O Tribunal Regional Eleitoral da Paraíba (TRE-PB) acolheu nesta sexta-feira (11), por unanimidade, a impugnação da candidatura de Janine Lucena (PSD), primeira suplente do senador Veneziano Vital do Rêgo (MDB), que disputa a reeleição. A ação foi apresentada pela Procuradoria Regional Eleitoral (PRE) e utiliza elementos de investigação sobre uma suposta relação da candidata com uma organização criminosa. O julgamento ainda está em andamento.
Janine Lucena é filha do ex-prefeito de João Pessoa e candidato ao Governo da Paraíba, Cícero Lucena (MDB). Ela foi alvo da Operação Mandare, que investigou suspeitas de aparelhamento de uma facção ligada ao tráfico de drogas durante a gestão municipal da capital paraibana.
PRE aponta suposta ligação com organização criminosa
No pedido de impugnação, a Procuradoria Regional Eleitoral sustentou que Janine já foi denunciada em ações relacionadas a corrupção eleitoral e organização criminosa.
A tese apresentada pelo Ministério Público Eleitoral utiliza o parágrafo 4º do artigo 17 da Constituição Federal, dispositivo que proíbe a utilização de organização paramilitar por partidos políticos.
Segundo o entendimento apresentado no processo, a aplicação do dispositivo constitucional não dependeria da existência de trânsito em julgado ou de decisão condenatória em segunda instância.
Relatora aponta vinculação político-eleitoral
A relatora do processo, desembargadora Giovanna Mayer, afirmou que os elementos analisados pelo TRE-PB não indicam apenas uma investigação ou contatos eventuais com pessoas ligadas à criminalidade.
“O quadro probatório não revela mera investigação, fama pública, coincidência territorial ou contato episódico de pessoas ligadas à criminalidade. Revela em grau suficiente para a cognição própria deste processo uma vinculação funcional consciente entre a atuação político-eleitoral da impugnada e a estrutura coercitiva da organização criminosa”, afirmou.

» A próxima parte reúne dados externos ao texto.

(** [Series.cumsum()]: a missing entry stays missing and does not enter
    the running total. *)
Fixpoint cumsum_from (acc : num) (l : list num) : list num :=
  match l with
  | [] => []
  | x :: xs =>
      if isna x then NaN :: cumsum_from acc xs
      else let a := nadd acc x in a :: cumsum_from a xs
  end.

Fixpoint cumsum (l : list num) : list num :=
  match l with
  | [] => []
  | x :: xs => if isna x then NaN :: cumsum xs else x :: cumsum_from x xs
  end.

(** ** Dates *)

(** A timestamp, to the day: the views only read the month and the year
    of a date and compare dates with one another. *)
Record date : Type := mkdate { d_year : Z; d_month : Z; d_day : Z }.

Definition date_leb (a b : date) : bool :=
  (d_year a <? d_year b)
  || ((d_year a =? d_year b)
      && ((d_month a <? d_month b)
          || ((d_month a =? d_month b) && (d_day a <=? d_day b)))).

Definition month_abbr (m : Z) : string :=
  match m with
  | 1 => "Jan" | 2 => "Feb" | 3 => "Mar" | 4 => "Apr"
  | 5 => "May" | 6 => "Jun" | 7 => "Jul" | 8 => "Aug"
  | 9 => "Sep" | 10 => "Oct" | 11 => "Nov" | _ => "Dec"
  end.

Definition day_name (w : Z) : string :=
  match w with
  | 0 => "Monday" | 1 => "Tuesday" | 2 => "Wednesday" | 3 => "Thursday"
  | 4 => "Friday" | 5 => "Saturday" | _ => "Sunday"
  end.

(** Days since 1970-01-01 of a civil date, and the weekday with
    Monday = 0 as [dt.dayofweek] numbers it. *)
Definition days_from_civil (d : date) : Z :=
  let y := if d_month d <=? 2 then d_year d - 1 else d_year d in
  let era := y / 400 in
  let yoe := y - era * 400 in
  let mp := (d_month d + 9) mod 12 in
  let doy := (153 * mp + 2) / 5 + d_day d - 1 in
  let doe := yoe * 365 + yoe / 4 - yoe / 100 + doy in
  era * 146097 + doe - 719468.

Definition dayofweek (d : date) : Z := (days_from_civil d + 3) mod 7.

Definition two_digits (n : Z) : string :=
  if n <? 10 then "0" +:+ pretty n else pretty n.

(** [strftime('%b %Y')] *)
Definition strftime_b_Y (d : date) : string :=
  month_abbr (d_month d) +:+ " " +:+ pretty (d_year d).

(** [to_period('M').astype(str)] *)
Definition period_M (d : date) : string :=
  pretty (d_year d) +:+ "-" +:+ two_digits (d_month d).

(** [Series.min()] and [Series.max()] of a datetime column skip NaT and
    are NaT when no date is left. *)
Definition date_min (l : list (option date)) : option date :=
  fold_right (fun d acc =>
                match acc with
                | None => Some d
                | Some m => Some (if date_leb d m then d else m)
                end) None (present l).

Definition date_max (l : list (option date)) : option date :=
  fold_right (fun d acc =>
                match acc with
                | None => Some d
                | Some m => Some (if date_leb m d then d else m)
                end) None (present l).

(** ** The cleaned table *)

(** One row of the frame that [load_and_clean_data] returns, with the
    columns the views read.  The columns that the cleaning step fills
    are total; the ones it leaves alone may be missing ([None]), and so
    may the order date (NaT) and what is derived from it.  The measures
    are finite numbers, kept as exact rationals: an infinite value in a
    measure column (pandas reads the text "inf" as one) and a sum that
    overflows are outside this development. *)
Record record : Type := mkrecord {
  Order_Id : option string;
  Buyer_Email : option string;
  ProductName : option string;
  Channel : option string;
  Order_Status : option string;
  Category : string;
  Brand : string;
  Region : string;
  Country : string;
  Payment_Method : string;
  Courier : string;
  Revenue_USD : Q;
  Profit : Q;
  UnitsSold : Q;
  Shipping_Cost : Q;
  Refund_Amount : Q;
  DiscountRate : option Q;
  Payment_Fees : option Q;
  Days : option Q;
  (* the column headed "Days ", with its trailing blank *)
  Prime_Member : bool;
  IsLate : bool;
  OrderDate : option date;
  YearMonth : string;
  DayOfWeek : option Z;
  DayName : option string
}.

Abbreviation frame := (list record).

(** [df[df['Order_Status'] == 'Completed']] *)
Definition is_completed (r : record) : bool :=
  match Order_Status r with
  | Some s => String.eqb s "Completed"
  | None => false
  end.

Definition completed (df : frame) : frame := List.filter is_completed df.

(** ** Grouping and sorting *)

Class Key (K : Type) : Type := {
  key_eqb : K -> K -> bool;
  key_leb : K -> K -> bool
}.

#[global] Instance string_Key : Key string :=
  {| key_eqb := String.eqb; key_leb := String.leb |}.

#[global] Instance Z_Key : Key Z :=
  {| key_eqb := Z.eqb; key_leb := Z.leb |}.

#[global] Instance bool_Key : Key bool :=
  {| key_eqb := Bool.eqb; key_leb := fun a b => implb a b |}.

#[global] Instance prod_Key {K1 K2} `{Key K1} `{Key K2} : Key (K1 * K2) :=
  {| key_eqb := fun a b => key_eqb (fst a) (fst b) && key_eqb (snd a) (snd b);
     key_leb := fun a b =>
       if key_eqb (fst a) (fst b) then key_leb (snd a) (snd b)
       else key_leb (fst a) (fst b) |}.

Section Groupby.
Context {K : Type} `{Key K}.

Fixpoint insert_key (k : K) (ks : list K) : list K :=
  match ks with
  | [] => [k]
  | k' :: ks' =>
      if key_eqb k k' then ks
      else if key_leb k k' then k :: ks
      else k' :: insert_key k ks'
  end.

(** The distinct keys, in increasing order. *)
Definition group_keys (ks : list K) : list K := fold_right insert_key [] ks.

Definition has_key (key : record -> option K) (k : K) (r : record) : bool :=
  match key r with
  | Some k' => key_eqb k k'
  | None => false
  end.

(** [df.groupby(key)]: one group per distinct key, keys sorted, rows
    with a missing key dropped, rows of a group in frame order. *)
Definition groupby (key : record -> option K) (df : frame) : list (K * frame) :=
  map (fun k => (k, List.filter (has_key key k) df))
      (group_keys (omap key df)).

(** Strictly before, in the order of the keys. *)
Definition key_lt (a b : K) : Prop := key_leb a b = true /\ key_eqb a b = false.
End Groupby.

Section Sort.
Context {A : Type} (before : A -> A -> bool).

Fixpoint insert_sorted (x : A) (l : list A) : list A :=
  match l with
  | [] => [x]
  | y :: l' => if before x y then x :: l else y :: insert_sorted x l'
  end.

(** [sort_values]: here rows with equal keys keep their order; the
    default sort of pandas does not promise an order among them. *)
Definition sort_values (l : list A) : list A := fold_right insert_sorted [] l.
End Sort.

Definition desc {A} (f : A -> Q) (x y : A) : bool := Qle_bool (f y) (f x).
Definition descZ {A} (f : A -> Z) (x y : A) : bool := f y <=? f x.
Definition ascZ {A} (f : A -> Z) (x y : A) : bool := f x <=? f y.

(** [nlargest(n, col)]: the [n] rows with the largest value, largest
    first, the earlier row first among equal values. *)
Definition nlargest {A} (n : nat) (f : A -> Q) (l : list A) : list A :=
  firstn n (sort_values (desc f) l).

(** Shorthands for the aggregates of a group. *)
Definition sum_of (f : record -> Q) (g : frame) : Q := Qsum (map f g).
Definition sum2 (f : record -> Q) (g : frame) : Q := round_to 100 (sum_of f g).
Definition orders_of (g : frame) : Z := nunique (map Order_Id g).
Definition customers_of (g : frame) : Z := nunique (map Buyer_Email g).
Definition pct (x total : num) : num := round2 (nmul (ndiv x total) (of_Z 100)).

(** ** KPI summary *)

Record kpis : Type := mkkpis {
  total_revenue : num;
  total_profit : num;
  total_orders : Z;
  total_units_sold : Z;
  avg_order_value : num;
  profit_margin : num;
  unique_customers : Z;
  prime_member_pct : num;
  late_delivery_pct : num;
  unique_products : Z;
  unique_countries : Z;
  avg_discount_rate : num;
  data_period : string
}.

(** [strftime] on NaT raises: without any order date in the frame there
    is no period label and no summary.  On a frame of records this is
    the only exception of the summary; a cleaned frame in which a
    column of the views is not there, or holds a text where numbers are
    added up, is no frame of records (see [frame_of]). *)
Definition data_period_of (df : frame) : option string :=
  match date_min (map OrderDate df), date_max (map OrderDate df) with
  | Some lo, Some hi => Some (strftime_b_Y lo +:+ " - " +:+ strftime_b_Y hi)
  | _, _ => None
  end.

Definition calculate_kpis (df : frame) : option kpis :=
  let completed_df := completed df in
  match data_period_of df with
  | None => None
  | Some period =>
      Some {|
        total_revenue := round2 (Fin (sum_of Revenue_USD completed_df));
        total_profit := round2 (Fin (sum_of Profit completed_df));
        total_orders := nunique (map Order_Id completed_df);
        total_units_sold := Qtrunc (sum_of UnitsSold completed_df);
        avg_order_value := round2 (mean (map Revenue_USD completed_df));
        profit_margin :=
          round2 (nmul (ndiv (Fin (sum_of Profit completed_df))
                             (Fin (sum_of Revenue_USD completed_df)))
                       (of_Z 100));
        unique_customers := nunique (map Buyer_Email completed_df);
        prime_member_pct :=
          round2 (nmul (mean (map (fun r => Qof_bool (Prime_Member r)) completed_df))
                       (of_Z 100));
        late_delivery_pct :=
          round2 (nmul (mean (map (fun r => Qof_bool (IsLate r)) completed_df))
                       (of_Z 100));
        unique_products := nunique (map ProductName completed_df);
        unique_countries := nunique (map (fun r => Some (Country r)) completed_df);
        avg_discount_rate :=
          round2 (nmul (mean_opt (map DiscountRate completed_df)) (of_Z 100));
        data_period := period
      |}
  end.

(** ** Monthly trend *)

Record monthly_row : Type := mkmonthly {
  mt_month : string;
  mt_revenue : Q;
  mt_profit : Q;
  mt_orders : Z;
  mt_units : Q;
  mt_revenue_growth : num;
  mt_revenue_ma3 : num
}.

(** [Series.pct_change()]: the first entry has no predecessor. *)
Fixpoint pct_change_from (prev : Q) (l : list Q) : list num :=
  match l with
  | [] => []
  | x :: xs => nsub (ndiv (Fin x) (Fin prev)) (Fin 1) :: pct_change_from x xs
  end.

Definition pct_change (l : list Q) : list num :=
  match l with
  | [] => []
  | x :: xs => NaN :: pct_change_from x xs
  end.

(** [rolling(window=3).mean()]: missing until three values are there. *)
Fixpoint rolling3_from (a b : Q) (l : list Q) : list num :=
  match l with
  | [] => []
  | c :: xs => Fin (Qred ((a + b + c) / 3)) :: rolling3_from b c xs
  end.

Definition rolling3_mean (l : list Q) : list num :=
  match l with
  | [] => []
  | [a] => [NaN]
  | a :: b :: xs => NaN :: NaN :: rolling3_from a b xs
  end.

Definition calculate_monthly_trends (df : frame) : list monthly_row :=
  let completed_df := completed df in
  let monthly := groupby (fun r => Some (YearMonth r)) completed_df in
  let revenue := map (fun g => sum2 Revenue_USD (snd g)) monthly in
  let revenue_growth :=
    map (fun x => fillna (Fin 0) (round2 (nmul x (of_Z 100)))) (pct_change revenue) in
  let revenue_ma3 :=
    zip_with (fun m x => if isna m then Fin x else m)
             (map round2 (rolling3_mean revenue)) revenue in
  zip_with (fun g d =>
              {| mt_month := fst g;
                 mt_revenue := sum2 Revenue_USD (snd g);
                 mt_profit := sum2 Profit (snd g);
                 mt_orders := orders_of (snd g);
                 mt_units := sum_of UnitsSold (snd g);
                 mt_revenue_growth := fst d;
                 mt_revenue_ma3 := snd d |})
           monthly (zip revenue_growth revenue_ma3).

(** ** Category performance *)

Record category_row : Type := mkcategory {
  cp_category : string;
  cp_revenue : Q;
  cp_profit : Q;
  cp_orders : Z;
  cp_units : Q;
  cp_profit_margin : num;
  cp_revenue_share : num;
  cp_cumulative_share : num;
  cp_pareto_class : string
}.

Definition pareto_class (x : num) : string :=
  if nleb x (of_Z 80) then "Top Performer" else "Supporting".

(** The grouped frame, before it is sorted and the Pareto columns are
    added. *)
Record category_agg : Type := mkcategory_agg {
  ca_category : string;
  ca_revenue : Q;
  ca_profit : Q;
  ca_orders : Z;
  ca_units : Q;
  ca_profit_margin : num;
  ca_revenue_share : num
}.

Para a magistrada, os fatos analisados estão relacionados à “instrumentalização da organização armada em contexto político-eleitoral mediante controle territorial dos atos de campanha, mobilização de recursos destinados a eleitores, contrapartidas administrativas e atuação contra adversários”.

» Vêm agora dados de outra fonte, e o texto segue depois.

(** What holds of the state between two iterations, with [k] images built
    so far... *)
Definition between_iterations (d : L3d.l3d_data) (k : Z) (s : L3d.state) : Prop :=
  L3d.image_id_counter s = k /\
  Z.of_nat (length (L3d.images (L3d.coco s))) = k /\
  L3d.annotation_id_counter s = Z.of_nat (length (L3d.annotations (L3d.coco s))) /\
  images_in_order d (L3d.images (L3d.coco s)) /\
  annotations_in_order k (L3d.annotations (L3d.coco s)).

(** ... and what holds of it at any point, also when the run has raised. *)
Definition at_any_point (d : L3d.l3d_data) (s : L3d.state) : Prop :=
  images_in_order d (L3d.images (L3d.coco s)) /\
  annotations_in_order (Z.of_nat (length (L3d.images (L3d.coco s))))
    (L3d.annotations (L3d.coco s)).

End Identifiers.

Section OutputShape.

Local Open Scope Z_scope.

(** A flat keypoint list read back three by three. *)
Fixpoint triplets (flat : list Z) : list (Z * Z * Z) :=
  match flat with
  | x :: y :: v :: rest => (x, y, v) :: triplets rest
  | _ => []
  end.

(** An annotation as COCO readers expect it, for a category of [nbk]
    keypoints: [keypoints] is [nbk] whole triplets with v among 0, 1, 2;
    [num_keypoints] counts the triplets with v > 0 and is at least 1; the
    category is 1 and [iscrowd] is 0. *)
Definition annotation_shape (nbk : Z) (a : L3d.annotation) : Prop :=
  let ts := triplets (L3d.ann_keypoints a) in
  L3d.ann_keypoints a = flat_triplets ts /\
  Z.of_nat (length ts) = nbk /\
  Z.of_nat (length (L3d.ann_keypoints a)) = 3 * nbk /\
  Forall (fun t : Z * Z * Z => t.2 = 0 \/ t.2 = 1 \/ t.2 = 2) ts /\
  L3d.ann_num_keypoints a = count_labeled ts /\
  1 <= L3d.ann_num_keypoints a <= nbk /\
  L3d.ann_category_id a = 1 /\
  L3d.ann_iscrowd a = 0.

(** The box of an annotation against its image: four non-negative
    integers [x, y, w, h] with the box inside the image, the area the
    double [float(w * h)], which holds [w * h] exactly, every labelled
    keypoint inside the image and every keypoint with v = 2 inside the
    box. *)
Definition box_in_image (a : L3d.annotation) (im : L3d.image) : Prop :=
  exists x y w h,
    L3d.ann_bbox a = [x; y; w; h] /\
    0 <= x /\ 0 <= y /\ 0 <= w /\ 0 <= h /\
    x + w <= L3d.img_width im - 1 /\
    y + h <= L3d.img_height im - 1 /\
    L3d.ann_area a = Float.of_Z (w * h) /\
    (Float.to_Q (L3d.ann_area a) == inject_Z (w * h))%Q /\
    Forall (fun t : Z * Z * Z =>
              (0 < t.2 -> 0 <= t.1.1 < L3d.img_width im /\
                          0 <= t.1.2 < L3d.img_height im) /\
              (t.2 = 2 -> x <= t.1.1 <= x + w /\ y <= t.1.2 <= y + h))
           (triplets (L3d.ann_keypoints a)).

(** Every annotation of the state is well shaped and belongs to an image
    of the state, which its box fits when the image has at most 2^53
    pixels. *)
Definition annotations_fit (nbk : Z) (s : L3d.state) : Prop :=
  Forall (fun a =>
            annotation_shape nbk a /\
            exists im,
              L3d.images (L3d.coco s) !! Z.to_nat (L3d.ann_image_id a - 1) = Some im /\
              L3d.img_id im = L3d.ann_image_id a /\
              (exact_sizes (L3d.img_width im) (L3d.img_height im) -> box_in_image a im))
         (L3d.annotations (L3d.coco s)).

(** Between two iterations the annotations fit and the image counter is
    the number of images. *)
Definition fit_between (nbk : Z) (s : L3d.state) : Prop :=
  annotations_fit nbk s /\
  L3d.image_id_counter s = Z.of_nat (length (L3d.images (L3d.coco s))).

End OutputShape.

(** The two arrays go together: the same cells were written in both, all
    of them inside the arrays, and a written status is 1. *)
Definition arrays_consistent (a : Prepare.arrays) : Prop :=
  dom (Prepare.status_data a) = dom (Prepare.cam_points_data a) /\
  map_Forall (fun _ v => v = 1%N) (Prepare.status_data a) /\
  (forall idx, idx ∈ dom (Prepare.cam_points_data a) -> Prepare.in_bounds a idx).

(** The shape of the arrays. *)
Definition arrays_shape (a : Prepare.arrays) : nat * nat * nat :=
  (Prepare.total_num_markers a, Prepare.num_processed_cams a,
   Prepare.num_processed_frames a).

(** The property carried through the loops: consistent arrays of a fixed
    shape. *)
Definition arrays_kept (shape : nat * nat * nat) (a : Prepare.arrays) : Prop :=
  arrays_consistent a /\ arrays_shape a = shape.

Section Provenance.

Variable num_keypoints_per_instance : nat.
Variable kpt_score_threshold : float.
Variable frame_id_to_mat_idx_map : gmap Z nat.
Variable instance_id_to_slot_idx_map : gmap string nat.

Giovanna Mayer ressaltou ainda que a aplicação do dispositivo constitucional não representa antecipação de responsabilidade criminal nem a criação de uma nova hipótese de inelegibilidade.
Julgamento ocorre no mesmo dia do caso Dinho Dowsley
O desembargador Rodrigo Clemente também votou pela impugnação da candidatura de Janine Lucena.
Pouco antes, durante o julgamento da candidatura de Dinho Dowsley (MDB) a deputado estadual, Clemente havia ficado vencido por 4 votos a 1. Naquele processo, o desembargador votou contra a impugnação, mas a maioria do TRE-PB decidiu barrar a candidatura do presidente da Câmara Municipal de João Pessoa.
Os casos de Janine Lucena e Dinho Dowsley foram analisados pelo TRE-PB no mesmo dia e têm como ponto em comum elementos de investigações envolvendo suspeitas de atuação de facções criminosas no ambiente político.
A decisão sobre Janine Lucena afeta diretamente a composição da chapa de Veneziano Vital do Rêgo, que tem a candidata como primeira suplente na disputa pelo Senado.